START PROVIDED INFORMATION

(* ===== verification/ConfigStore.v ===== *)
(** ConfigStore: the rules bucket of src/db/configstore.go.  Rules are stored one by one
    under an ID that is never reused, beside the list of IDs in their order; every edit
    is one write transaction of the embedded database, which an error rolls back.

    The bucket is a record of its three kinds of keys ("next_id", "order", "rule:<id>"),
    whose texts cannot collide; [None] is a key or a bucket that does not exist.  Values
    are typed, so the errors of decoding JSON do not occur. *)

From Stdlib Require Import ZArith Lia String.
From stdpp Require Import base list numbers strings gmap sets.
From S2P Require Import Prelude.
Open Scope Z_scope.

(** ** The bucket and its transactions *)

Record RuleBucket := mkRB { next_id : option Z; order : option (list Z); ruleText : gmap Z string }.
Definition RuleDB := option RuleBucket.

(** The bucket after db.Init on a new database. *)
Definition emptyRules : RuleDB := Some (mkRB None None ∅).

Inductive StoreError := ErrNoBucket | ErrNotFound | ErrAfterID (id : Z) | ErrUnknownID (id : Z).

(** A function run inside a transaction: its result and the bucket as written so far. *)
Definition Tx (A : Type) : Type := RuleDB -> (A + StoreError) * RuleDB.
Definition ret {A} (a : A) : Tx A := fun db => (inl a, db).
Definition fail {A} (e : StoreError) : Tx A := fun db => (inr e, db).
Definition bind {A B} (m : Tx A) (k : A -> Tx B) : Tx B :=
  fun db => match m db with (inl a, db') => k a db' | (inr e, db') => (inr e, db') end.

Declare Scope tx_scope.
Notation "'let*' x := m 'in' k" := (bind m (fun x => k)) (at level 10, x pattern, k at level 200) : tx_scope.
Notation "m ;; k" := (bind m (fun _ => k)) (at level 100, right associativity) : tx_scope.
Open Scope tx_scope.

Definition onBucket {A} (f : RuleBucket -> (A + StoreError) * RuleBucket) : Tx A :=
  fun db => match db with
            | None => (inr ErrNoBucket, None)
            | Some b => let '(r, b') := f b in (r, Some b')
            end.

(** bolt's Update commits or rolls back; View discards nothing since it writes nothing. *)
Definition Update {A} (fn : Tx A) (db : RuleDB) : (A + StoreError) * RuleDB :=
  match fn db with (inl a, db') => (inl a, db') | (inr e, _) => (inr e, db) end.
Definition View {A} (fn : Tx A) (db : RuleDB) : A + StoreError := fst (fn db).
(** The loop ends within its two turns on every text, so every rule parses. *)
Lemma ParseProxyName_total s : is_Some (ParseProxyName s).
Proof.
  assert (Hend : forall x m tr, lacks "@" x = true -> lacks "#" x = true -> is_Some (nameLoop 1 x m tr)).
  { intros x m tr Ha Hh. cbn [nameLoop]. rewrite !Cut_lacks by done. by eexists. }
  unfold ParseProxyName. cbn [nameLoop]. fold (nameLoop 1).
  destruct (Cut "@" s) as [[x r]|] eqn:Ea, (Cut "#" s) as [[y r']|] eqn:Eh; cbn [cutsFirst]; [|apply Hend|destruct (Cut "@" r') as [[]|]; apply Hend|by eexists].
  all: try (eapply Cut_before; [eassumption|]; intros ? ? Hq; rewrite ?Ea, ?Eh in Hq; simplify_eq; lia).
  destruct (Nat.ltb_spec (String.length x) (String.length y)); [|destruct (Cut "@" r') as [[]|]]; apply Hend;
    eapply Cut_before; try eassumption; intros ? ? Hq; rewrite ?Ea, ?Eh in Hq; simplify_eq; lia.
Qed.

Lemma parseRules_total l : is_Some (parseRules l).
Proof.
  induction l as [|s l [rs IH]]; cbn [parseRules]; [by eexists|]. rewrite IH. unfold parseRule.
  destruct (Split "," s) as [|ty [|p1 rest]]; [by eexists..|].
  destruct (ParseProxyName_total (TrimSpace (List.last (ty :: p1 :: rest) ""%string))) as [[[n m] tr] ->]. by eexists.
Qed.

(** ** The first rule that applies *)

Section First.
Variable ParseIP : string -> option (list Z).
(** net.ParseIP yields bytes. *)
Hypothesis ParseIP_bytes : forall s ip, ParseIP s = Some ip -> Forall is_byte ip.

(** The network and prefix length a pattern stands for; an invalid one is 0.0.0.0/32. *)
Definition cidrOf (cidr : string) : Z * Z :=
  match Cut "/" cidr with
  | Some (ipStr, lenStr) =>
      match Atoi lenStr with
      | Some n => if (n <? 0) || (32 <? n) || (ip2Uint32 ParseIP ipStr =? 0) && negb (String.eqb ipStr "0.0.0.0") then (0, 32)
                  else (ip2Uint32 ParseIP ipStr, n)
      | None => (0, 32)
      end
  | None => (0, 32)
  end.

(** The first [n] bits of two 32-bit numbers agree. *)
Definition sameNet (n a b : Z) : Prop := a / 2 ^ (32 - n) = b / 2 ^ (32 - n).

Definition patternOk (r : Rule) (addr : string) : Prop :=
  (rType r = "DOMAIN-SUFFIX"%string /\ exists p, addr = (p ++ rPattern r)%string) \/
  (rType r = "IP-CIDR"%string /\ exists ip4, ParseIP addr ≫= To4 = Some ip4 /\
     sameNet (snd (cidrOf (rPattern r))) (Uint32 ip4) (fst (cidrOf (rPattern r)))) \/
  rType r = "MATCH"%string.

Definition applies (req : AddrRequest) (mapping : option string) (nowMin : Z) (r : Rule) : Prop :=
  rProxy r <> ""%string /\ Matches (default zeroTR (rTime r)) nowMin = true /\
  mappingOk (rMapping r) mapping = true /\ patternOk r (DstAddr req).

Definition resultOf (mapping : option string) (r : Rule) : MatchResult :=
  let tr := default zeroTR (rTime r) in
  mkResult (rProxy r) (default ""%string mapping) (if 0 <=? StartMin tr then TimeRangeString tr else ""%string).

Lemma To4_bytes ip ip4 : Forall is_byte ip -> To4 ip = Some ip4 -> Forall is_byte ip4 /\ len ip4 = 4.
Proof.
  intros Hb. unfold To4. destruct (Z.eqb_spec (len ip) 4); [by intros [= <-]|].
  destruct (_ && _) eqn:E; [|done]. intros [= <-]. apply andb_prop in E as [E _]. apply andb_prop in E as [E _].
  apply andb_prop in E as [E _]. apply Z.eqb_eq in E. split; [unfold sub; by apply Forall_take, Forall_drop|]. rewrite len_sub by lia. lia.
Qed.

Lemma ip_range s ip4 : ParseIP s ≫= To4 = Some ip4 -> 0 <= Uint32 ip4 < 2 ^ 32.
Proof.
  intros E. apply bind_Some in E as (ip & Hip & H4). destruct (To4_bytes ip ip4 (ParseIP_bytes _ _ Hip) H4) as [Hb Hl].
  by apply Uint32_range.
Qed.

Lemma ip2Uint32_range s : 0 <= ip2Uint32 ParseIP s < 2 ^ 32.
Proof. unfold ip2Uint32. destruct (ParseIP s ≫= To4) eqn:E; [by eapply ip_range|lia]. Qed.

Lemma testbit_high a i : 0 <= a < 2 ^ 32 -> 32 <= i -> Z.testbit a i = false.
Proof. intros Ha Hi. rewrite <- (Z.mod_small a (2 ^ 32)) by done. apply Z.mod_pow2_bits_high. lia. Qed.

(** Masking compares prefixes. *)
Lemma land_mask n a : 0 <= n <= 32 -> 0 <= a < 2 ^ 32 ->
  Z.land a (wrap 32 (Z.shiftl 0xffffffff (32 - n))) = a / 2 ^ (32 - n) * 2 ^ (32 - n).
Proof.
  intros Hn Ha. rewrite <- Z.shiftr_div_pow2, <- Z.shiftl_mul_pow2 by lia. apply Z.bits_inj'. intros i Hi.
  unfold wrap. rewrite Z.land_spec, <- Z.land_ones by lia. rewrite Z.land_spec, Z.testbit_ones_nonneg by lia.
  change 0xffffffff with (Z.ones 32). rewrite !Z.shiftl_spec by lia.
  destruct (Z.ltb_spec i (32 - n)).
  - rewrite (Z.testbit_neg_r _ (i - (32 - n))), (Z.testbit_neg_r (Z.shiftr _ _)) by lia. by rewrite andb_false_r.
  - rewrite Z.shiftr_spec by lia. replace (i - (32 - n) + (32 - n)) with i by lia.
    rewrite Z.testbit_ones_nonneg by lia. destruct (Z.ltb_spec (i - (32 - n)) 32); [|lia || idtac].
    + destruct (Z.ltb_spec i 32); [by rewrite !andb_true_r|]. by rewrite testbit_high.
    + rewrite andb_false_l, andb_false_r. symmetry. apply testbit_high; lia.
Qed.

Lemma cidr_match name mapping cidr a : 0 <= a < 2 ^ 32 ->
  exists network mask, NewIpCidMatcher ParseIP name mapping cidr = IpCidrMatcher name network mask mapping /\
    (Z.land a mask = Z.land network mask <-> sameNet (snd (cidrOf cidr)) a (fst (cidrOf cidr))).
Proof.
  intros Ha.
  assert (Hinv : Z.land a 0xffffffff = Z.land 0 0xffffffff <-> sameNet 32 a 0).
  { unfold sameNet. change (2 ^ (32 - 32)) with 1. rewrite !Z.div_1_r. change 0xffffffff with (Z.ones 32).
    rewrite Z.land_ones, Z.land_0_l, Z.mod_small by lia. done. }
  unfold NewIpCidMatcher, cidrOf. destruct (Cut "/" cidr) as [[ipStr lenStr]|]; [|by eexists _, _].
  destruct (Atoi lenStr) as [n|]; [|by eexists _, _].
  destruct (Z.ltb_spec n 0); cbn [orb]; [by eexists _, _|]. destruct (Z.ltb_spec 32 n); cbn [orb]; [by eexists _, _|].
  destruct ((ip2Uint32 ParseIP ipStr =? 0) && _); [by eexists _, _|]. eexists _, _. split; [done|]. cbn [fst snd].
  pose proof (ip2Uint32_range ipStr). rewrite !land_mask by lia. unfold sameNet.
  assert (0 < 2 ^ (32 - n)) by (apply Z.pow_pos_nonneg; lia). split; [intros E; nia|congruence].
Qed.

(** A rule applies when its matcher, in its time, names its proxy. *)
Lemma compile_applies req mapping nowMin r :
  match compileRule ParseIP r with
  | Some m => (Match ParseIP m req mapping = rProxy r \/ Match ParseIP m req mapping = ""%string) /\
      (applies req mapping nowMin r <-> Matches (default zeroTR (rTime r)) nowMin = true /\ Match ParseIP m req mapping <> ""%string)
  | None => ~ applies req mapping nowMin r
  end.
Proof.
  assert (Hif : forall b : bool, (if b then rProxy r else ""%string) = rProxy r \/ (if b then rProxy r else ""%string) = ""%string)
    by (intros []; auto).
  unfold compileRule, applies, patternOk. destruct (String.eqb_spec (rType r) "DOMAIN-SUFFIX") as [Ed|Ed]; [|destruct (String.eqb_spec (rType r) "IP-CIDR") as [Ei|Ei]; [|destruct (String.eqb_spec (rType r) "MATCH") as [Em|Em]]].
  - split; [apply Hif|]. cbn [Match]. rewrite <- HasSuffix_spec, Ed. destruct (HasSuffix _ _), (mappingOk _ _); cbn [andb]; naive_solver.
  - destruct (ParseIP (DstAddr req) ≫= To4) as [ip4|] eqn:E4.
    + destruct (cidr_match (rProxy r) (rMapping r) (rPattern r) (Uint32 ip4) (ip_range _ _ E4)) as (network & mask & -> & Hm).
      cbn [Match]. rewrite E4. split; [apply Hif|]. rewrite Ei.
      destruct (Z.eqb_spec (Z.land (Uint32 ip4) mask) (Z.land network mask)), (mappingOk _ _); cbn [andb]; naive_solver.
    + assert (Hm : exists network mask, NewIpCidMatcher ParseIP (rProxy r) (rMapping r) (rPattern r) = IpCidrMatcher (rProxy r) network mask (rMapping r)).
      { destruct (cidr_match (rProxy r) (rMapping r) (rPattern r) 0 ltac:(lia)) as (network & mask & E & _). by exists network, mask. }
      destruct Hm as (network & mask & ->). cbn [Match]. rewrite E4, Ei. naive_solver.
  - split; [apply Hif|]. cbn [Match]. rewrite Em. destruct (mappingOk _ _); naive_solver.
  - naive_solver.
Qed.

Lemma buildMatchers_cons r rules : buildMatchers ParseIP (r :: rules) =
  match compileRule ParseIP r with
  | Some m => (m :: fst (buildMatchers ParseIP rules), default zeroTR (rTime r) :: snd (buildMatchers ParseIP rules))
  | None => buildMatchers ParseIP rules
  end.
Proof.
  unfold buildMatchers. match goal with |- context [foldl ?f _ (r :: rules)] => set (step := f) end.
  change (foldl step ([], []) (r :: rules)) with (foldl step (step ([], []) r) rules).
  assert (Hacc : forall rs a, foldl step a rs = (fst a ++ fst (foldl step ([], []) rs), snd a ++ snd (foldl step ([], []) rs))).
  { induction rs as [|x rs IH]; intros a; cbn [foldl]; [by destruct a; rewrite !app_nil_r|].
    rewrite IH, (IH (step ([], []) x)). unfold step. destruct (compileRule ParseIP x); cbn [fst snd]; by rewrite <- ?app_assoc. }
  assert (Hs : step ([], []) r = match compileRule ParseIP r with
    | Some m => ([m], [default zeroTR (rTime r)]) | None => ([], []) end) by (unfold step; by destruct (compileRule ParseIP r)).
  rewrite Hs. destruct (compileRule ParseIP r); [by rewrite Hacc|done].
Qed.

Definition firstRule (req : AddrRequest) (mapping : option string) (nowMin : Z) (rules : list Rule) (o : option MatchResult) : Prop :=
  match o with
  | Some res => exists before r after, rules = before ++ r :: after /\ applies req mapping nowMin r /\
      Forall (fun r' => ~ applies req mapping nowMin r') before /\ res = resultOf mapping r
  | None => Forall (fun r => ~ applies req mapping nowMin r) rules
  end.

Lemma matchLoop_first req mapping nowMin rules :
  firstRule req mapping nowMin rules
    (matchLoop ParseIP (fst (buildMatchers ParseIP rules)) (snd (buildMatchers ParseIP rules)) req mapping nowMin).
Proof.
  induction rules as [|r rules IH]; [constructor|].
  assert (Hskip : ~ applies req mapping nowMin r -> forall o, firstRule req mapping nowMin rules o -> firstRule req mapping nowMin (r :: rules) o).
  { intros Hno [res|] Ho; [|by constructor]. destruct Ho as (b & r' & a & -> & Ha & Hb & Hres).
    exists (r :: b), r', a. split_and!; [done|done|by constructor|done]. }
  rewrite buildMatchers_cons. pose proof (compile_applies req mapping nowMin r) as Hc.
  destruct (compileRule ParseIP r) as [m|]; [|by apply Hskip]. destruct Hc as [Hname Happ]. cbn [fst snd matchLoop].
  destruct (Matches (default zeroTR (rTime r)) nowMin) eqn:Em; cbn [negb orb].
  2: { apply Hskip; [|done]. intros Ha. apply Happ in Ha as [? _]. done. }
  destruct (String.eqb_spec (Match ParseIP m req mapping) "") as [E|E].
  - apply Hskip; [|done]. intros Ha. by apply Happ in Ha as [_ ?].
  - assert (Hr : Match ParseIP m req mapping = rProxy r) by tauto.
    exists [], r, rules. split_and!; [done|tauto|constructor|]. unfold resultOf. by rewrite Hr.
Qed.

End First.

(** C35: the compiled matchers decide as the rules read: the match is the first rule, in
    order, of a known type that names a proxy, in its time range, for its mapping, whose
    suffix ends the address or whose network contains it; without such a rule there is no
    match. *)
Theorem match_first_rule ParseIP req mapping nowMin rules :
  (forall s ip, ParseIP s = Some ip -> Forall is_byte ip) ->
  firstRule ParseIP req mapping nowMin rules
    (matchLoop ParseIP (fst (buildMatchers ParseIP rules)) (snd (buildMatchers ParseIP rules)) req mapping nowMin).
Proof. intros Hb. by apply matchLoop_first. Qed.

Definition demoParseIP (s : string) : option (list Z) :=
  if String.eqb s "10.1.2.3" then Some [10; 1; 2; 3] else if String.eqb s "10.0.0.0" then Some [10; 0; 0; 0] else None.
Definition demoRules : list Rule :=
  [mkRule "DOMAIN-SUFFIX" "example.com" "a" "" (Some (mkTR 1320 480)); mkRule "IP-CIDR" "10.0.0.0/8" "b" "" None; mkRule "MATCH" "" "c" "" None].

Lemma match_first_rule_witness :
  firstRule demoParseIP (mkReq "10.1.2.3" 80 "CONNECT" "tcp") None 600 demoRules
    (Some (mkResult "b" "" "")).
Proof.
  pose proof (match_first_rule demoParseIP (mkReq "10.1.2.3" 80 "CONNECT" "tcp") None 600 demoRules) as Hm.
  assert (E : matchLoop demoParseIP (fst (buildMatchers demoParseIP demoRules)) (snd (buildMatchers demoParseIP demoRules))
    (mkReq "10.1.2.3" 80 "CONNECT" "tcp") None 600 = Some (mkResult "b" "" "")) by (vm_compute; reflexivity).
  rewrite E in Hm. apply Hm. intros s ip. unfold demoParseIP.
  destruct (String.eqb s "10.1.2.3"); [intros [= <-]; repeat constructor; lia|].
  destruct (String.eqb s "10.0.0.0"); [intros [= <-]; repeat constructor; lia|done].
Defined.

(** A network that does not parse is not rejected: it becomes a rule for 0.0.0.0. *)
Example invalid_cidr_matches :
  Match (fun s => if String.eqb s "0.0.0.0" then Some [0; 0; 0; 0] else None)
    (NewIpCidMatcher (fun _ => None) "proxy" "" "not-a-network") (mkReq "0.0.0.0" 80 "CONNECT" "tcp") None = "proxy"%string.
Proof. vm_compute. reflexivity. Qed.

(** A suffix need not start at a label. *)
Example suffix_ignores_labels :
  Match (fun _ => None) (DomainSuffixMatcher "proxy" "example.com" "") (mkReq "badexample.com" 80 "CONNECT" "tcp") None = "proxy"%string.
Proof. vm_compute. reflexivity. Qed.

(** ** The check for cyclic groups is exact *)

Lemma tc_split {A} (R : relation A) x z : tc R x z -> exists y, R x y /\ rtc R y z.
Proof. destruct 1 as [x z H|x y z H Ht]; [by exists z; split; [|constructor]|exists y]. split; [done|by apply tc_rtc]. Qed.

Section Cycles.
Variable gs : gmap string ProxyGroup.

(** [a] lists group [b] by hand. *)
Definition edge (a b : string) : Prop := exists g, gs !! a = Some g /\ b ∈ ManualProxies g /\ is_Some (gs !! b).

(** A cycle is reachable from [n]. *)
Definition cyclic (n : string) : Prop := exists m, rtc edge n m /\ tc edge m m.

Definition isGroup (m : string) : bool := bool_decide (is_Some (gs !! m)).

END PROVIDED INFORMATION

*WORK REQUEST:* Which lines belong in the answer? Exactly those from the first line of the entries through the line holding "under an ID", inclusive, copied unchanged.

*EXERCISE ANSWER:*
(* ===== verification/ConfigStore.v ===== *)
(** ConfigStore: the rules bucket of src/db/configstore.go.  Rules are stored one by one
    under an ID that is never reused, beside the list of IDs in their order; every edit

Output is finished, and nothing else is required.